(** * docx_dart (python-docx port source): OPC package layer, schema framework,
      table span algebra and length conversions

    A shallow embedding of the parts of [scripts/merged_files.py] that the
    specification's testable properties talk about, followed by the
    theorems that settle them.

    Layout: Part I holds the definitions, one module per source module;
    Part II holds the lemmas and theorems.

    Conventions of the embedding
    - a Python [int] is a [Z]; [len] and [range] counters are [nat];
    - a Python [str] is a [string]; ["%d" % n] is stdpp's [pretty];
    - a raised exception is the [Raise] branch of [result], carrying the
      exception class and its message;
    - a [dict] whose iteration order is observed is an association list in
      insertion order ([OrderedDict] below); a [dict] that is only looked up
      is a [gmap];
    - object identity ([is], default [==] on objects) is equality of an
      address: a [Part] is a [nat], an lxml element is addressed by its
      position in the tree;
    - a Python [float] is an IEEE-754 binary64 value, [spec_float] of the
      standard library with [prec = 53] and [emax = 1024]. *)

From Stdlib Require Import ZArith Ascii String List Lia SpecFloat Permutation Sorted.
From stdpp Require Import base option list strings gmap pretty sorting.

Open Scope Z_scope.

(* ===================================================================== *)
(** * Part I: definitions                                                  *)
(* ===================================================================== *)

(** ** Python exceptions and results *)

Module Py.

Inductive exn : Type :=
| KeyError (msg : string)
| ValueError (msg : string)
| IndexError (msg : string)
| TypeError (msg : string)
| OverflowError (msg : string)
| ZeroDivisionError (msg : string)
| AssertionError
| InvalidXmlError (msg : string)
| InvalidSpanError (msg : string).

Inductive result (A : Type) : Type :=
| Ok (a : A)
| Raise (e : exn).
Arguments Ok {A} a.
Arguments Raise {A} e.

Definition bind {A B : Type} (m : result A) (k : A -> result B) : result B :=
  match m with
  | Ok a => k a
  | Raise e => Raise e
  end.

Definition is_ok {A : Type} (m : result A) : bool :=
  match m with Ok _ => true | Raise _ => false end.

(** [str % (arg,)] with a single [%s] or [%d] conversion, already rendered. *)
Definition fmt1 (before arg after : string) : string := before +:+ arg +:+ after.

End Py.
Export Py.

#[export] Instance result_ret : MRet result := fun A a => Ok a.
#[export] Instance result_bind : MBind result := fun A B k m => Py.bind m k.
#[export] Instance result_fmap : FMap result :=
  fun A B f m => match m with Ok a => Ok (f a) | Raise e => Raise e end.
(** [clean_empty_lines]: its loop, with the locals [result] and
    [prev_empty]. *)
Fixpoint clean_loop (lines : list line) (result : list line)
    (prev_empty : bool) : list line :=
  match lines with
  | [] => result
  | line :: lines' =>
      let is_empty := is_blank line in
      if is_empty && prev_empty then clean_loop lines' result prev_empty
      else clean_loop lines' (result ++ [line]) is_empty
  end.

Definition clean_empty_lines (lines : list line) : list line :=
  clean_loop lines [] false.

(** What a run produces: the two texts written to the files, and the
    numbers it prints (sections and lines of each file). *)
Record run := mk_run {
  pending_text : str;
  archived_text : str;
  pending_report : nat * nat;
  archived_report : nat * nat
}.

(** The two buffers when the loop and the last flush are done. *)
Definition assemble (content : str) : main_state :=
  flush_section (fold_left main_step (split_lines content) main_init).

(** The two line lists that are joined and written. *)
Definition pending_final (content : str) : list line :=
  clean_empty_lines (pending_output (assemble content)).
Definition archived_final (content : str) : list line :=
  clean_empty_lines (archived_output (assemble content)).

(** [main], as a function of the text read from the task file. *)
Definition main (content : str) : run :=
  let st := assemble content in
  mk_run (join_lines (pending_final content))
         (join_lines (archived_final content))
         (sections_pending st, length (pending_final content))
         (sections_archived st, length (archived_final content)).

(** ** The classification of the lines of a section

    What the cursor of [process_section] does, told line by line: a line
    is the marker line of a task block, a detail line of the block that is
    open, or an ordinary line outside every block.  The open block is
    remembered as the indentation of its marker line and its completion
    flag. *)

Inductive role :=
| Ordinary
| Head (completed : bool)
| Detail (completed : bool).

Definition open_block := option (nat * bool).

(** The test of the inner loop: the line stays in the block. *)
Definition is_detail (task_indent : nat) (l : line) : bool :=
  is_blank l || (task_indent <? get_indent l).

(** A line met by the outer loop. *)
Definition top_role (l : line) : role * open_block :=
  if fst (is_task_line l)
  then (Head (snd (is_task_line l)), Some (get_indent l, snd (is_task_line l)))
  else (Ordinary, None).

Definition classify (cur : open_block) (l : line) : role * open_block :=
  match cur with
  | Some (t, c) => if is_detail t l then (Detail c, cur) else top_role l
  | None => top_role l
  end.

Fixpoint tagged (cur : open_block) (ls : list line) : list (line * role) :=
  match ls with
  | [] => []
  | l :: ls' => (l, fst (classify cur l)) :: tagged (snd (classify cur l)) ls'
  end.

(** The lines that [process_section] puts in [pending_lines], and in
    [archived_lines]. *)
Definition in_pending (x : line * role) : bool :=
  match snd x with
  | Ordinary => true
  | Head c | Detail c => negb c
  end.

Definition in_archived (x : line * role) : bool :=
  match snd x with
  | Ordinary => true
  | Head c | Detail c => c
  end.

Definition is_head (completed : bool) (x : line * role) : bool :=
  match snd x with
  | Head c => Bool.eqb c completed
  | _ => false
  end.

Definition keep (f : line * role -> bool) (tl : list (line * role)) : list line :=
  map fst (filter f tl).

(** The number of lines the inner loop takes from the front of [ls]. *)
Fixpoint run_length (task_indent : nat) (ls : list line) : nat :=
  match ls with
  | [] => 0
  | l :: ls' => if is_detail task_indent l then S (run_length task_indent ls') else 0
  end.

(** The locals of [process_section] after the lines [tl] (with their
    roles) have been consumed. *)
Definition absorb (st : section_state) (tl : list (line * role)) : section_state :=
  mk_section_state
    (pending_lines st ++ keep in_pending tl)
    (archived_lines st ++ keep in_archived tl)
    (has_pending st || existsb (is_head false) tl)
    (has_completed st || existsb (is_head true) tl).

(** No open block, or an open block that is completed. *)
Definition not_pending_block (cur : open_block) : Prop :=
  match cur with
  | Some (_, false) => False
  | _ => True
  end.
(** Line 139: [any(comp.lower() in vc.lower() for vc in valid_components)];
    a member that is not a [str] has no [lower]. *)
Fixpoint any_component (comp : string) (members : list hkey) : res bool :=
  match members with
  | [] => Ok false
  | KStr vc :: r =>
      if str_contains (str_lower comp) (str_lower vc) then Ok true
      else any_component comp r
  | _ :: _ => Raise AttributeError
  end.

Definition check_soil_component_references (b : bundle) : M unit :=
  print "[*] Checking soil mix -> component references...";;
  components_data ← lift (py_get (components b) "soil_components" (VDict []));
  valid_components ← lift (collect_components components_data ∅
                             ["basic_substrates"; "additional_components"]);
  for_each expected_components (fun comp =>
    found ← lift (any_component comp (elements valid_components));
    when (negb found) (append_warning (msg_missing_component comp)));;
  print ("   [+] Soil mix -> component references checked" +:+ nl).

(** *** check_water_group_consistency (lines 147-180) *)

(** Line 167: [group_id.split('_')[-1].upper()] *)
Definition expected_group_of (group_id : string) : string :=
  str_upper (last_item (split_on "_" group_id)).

***

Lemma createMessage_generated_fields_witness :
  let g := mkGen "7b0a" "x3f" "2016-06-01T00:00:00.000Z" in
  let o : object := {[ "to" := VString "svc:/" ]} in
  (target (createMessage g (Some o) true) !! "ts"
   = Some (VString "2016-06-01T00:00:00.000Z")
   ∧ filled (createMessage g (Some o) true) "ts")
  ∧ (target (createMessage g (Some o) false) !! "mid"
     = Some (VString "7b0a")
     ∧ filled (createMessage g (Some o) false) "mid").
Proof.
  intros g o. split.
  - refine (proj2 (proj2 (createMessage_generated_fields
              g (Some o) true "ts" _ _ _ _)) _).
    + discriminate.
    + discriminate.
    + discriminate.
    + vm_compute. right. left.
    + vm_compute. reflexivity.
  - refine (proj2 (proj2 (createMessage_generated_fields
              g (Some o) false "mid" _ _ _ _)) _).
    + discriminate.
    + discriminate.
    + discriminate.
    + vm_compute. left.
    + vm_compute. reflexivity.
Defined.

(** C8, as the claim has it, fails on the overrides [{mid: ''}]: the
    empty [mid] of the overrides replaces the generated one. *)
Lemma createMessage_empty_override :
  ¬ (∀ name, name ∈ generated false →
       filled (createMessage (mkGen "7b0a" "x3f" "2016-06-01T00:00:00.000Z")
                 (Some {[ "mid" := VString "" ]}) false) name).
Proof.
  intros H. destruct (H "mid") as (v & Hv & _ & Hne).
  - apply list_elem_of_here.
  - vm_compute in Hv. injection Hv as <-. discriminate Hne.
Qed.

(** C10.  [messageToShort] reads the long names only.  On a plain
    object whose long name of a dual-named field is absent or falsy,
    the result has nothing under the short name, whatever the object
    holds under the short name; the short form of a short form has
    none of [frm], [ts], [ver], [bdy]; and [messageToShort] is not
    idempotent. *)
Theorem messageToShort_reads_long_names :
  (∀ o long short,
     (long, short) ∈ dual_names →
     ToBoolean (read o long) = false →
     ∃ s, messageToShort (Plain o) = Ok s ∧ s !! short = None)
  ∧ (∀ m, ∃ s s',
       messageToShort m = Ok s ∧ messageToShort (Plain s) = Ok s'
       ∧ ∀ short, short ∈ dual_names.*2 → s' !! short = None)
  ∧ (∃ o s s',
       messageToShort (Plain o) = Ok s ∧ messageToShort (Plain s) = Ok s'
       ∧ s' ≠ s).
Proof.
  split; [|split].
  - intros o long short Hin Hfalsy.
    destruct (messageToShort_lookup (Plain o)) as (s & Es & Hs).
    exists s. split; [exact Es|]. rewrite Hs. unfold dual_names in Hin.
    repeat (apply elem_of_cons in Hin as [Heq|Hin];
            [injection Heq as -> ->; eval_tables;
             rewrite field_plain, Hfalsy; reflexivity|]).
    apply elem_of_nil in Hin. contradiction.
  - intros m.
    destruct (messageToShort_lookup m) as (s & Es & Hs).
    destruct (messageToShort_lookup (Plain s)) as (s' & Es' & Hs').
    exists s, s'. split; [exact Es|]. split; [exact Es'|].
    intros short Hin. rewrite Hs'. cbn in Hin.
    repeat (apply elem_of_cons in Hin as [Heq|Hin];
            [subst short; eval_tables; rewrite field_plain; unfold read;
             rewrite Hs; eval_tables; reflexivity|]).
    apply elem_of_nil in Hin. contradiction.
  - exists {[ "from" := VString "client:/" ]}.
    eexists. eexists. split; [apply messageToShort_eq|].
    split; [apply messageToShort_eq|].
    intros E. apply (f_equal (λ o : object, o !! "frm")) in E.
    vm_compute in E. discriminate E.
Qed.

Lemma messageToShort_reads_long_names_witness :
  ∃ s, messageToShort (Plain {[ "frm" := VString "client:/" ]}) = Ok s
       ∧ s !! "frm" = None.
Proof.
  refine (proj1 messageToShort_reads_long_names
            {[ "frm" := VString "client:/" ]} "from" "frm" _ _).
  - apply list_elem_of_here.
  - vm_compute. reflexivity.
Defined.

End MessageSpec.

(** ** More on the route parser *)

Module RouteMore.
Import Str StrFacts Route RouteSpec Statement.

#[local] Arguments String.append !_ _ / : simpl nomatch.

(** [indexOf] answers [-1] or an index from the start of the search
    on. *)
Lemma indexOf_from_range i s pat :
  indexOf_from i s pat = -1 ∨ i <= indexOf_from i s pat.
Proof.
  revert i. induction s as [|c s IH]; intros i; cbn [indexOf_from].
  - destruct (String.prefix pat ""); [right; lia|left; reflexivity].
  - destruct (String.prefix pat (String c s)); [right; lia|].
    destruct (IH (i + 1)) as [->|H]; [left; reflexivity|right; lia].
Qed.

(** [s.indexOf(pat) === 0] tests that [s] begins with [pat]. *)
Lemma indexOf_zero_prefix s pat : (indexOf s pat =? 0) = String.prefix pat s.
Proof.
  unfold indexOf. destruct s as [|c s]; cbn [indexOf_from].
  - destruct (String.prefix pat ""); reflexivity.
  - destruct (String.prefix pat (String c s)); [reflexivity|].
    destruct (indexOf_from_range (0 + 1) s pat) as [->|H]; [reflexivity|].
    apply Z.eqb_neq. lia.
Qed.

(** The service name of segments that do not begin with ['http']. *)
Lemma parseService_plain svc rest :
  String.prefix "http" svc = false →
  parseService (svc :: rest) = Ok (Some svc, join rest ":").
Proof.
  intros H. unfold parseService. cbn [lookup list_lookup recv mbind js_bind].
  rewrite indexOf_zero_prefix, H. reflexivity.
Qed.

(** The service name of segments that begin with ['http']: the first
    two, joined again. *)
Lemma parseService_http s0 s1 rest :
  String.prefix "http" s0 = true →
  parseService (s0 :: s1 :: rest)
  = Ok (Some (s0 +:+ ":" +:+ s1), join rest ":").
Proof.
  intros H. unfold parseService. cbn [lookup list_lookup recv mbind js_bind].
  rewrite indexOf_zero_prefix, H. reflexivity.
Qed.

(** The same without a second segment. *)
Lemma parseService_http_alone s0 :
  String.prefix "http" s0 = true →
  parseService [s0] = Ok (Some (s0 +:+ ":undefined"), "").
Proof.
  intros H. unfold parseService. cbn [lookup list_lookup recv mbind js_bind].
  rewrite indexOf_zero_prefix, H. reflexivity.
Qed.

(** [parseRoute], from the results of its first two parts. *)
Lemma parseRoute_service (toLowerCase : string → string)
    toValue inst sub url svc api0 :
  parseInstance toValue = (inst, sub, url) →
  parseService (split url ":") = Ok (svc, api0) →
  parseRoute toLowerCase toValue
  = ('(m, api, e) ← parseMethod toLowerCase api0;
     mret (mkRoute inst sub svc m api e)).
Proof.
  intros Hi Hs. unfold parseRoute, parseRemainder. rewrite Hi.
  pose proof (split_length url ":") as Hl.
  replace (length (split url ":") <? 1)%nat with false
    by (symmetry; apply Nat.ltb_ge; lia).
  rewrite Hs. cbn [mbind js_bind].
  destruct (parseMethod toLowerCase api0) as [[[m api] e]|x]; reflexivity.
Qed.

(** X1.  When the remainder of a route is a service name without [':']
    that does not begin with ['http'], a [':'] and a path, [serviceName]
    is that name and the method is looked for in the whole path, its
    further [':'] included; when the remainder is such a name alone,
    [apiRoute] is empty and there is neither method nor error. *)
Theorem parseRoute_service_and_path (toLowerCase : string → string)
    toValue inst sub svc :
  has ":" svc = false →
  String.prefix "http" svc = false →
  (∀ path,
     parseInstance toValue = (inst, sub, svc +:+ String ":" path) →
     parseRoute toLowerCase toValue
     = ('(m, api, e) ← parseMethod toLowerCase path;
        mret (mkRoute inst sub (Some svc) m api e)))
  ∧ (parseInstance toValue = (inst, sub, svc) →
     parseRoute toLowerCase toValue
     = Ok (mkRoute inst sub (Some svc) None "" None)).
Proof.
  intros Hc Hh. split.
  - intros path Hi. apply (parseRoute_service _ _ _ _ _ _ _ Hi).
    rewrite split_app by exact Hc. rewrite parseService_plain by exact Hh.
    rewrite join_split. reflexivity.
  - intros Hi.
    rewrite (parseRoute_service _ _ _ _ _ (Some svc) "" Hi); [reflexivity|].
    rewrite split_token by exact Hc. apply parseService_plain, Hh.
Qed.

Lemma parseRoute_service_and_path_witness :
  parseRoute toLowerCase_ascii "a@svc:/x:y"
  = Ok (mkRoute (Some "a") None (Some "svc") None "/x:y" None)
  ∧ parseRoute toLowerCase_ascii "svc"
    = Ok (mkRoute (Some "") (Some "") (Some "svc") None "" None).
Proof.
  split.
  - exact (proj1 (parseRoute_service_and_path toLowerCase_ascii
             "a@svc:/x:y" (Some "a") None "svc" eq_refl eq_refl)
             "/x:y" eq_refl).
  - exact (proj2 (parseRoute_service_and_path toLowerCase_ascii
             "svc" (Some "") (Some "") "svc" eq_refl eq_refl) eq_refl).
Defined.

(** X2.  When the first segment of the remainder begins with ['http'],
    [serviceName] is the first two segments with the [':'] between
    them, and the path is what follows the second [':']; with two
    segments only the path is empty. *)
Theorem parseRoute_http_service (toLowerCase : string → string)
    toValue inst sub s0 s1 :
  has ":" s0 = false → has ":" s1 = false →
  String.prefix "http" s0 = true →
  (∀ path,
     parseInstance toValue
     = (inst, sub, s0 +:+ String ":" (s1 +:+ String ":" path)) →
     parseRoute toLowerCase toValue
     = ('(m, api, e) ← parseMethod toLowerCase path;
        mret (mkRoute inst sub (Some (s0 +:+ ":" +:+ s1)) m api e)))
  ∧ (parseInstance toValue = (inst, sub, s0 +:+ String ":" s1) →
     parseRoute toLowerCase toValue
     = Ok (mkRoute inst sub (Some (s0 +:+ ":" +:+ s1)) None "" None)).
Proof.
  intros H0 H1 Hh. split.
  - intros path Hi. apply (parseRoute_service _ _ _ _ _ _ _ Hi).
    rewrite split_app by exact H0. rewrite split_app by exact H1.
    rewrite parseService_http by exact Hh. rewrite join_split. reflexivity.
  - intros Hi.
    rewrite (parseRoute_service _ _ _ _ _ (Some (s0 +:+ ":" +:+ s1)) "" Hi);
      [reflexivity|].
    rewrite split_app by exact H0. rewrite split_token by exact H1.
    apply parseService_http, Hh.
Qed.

***

• _EXERCISE BRIEF_
Looking at the listing above, which lines hold "Require"? Copy every such line.

• _RESPONSE TO THIS EXERCISE_
From Stdlib Require Import ZArith Ascii String List Lia SpecFloat Permutation Sorted.
From stdpp Require Import base option list strings gmap pretty sorting.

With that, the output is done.